- _Exercise objective_
From the entries below, return only the lines starting at the one that contains "String c s' =>" and ending at the one that contains "d | _ => false end.", exactly as they stand.

(Stored items)
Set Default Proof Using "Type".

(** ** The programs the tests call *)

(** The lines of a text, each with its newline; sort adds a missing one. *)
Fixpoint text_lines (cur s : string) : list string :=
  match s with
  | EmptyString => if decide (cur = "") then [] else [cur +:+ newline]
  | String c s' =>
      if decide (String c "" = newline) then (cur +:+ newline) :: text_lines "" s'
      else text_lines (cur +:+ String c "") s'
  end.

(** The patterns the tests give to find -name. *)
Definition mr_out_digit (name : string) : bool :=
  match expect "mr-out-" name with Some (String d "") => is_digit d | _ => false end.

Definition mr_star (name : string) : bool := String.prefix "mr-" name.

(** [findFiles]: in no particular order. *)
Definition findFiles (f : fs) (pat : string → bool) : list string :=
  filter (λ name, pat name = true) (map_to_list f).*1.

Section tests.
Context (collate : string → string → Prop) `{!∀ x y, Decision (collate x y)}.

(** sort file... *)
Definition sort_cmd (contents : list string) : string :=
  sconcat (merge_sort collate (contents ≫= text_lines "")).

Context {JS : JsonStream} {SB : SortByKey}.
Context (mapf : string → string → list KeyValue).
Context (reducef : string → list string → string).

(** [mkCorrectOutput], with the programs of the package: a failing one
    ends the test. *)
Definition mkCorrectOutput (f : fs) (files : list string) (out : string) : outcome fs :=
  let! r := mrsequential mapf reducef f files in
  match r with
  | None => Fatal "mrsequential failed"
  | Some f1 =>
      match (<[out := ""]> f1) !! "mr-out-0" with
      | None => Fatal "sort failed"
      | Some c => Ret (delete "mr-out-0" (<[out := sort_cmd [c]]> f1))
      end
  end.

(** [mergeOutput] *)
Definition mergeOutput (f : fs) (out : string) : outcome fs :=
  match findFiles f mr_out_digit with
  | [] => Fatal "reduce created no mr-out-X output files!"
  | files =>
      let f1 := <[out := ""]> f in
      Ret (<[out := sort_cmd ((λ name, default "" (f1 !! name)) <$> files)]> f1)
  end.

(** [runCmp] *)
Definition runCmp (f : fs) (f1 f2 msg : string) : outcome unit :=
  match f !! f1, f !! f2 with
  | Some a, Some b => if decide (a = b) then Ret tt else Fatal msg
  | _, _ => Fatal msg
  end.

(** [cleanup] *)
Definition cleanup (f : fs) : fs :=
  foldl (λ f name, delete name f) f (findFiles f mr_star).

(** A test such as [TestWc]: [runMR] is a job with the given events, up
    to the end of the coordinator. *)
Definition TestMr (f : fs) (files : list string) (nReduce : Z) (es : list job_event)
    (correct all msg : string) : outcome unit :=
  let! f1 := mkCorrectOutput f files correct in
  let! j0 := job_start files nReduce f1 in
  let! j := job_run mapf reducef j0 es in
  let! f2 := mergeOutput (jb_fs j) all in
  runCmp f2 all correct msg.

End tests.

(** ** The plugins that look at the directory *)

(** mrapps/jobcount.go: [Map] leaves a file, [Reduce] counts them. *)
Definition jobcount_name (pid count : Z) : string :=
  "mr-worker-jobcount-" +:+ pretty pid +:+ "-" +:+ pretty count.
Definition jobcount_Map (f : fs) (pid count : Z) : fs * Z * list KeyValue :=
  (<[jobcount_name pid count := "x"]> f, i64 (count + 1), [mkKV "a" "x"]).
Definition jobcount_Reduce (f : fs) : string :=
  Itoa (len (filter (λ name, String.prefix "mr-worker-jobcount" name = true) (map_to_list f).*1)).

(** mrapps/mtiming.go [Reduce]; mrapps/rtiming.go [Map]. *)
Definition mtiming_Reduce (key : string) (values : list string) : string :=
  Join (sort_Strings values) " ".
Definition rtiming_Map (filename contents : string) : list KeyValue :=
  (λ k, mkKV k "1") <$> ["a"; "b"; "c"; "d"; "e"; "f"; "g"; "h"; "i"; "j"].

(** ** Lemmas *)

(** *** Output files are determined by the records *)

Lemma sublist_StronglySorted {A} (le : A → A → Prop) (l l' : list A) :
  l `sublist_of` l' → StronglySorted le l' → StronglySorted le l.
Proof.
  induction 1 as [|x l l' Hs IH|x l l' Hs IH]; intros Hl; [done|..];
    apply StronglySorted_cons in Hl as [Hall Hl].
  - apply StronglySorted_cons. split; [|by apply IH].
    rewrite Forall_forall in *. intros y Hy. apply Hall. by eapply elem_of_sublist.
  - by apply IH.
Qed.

- _Worked solution_
  | String c s' =>
      if decide (String c "" = newline) then (cur +:+ newline) :: text_lines "" s'
      else text_lines (cur +:+ String c "") s'
  end.

(** The patterns the tests give to find -name. *)
Definition mr_out_digit (name : string) : bool :=
  match expect "mr-out-" name with Some (String d "") => is_digit d | _ => false end.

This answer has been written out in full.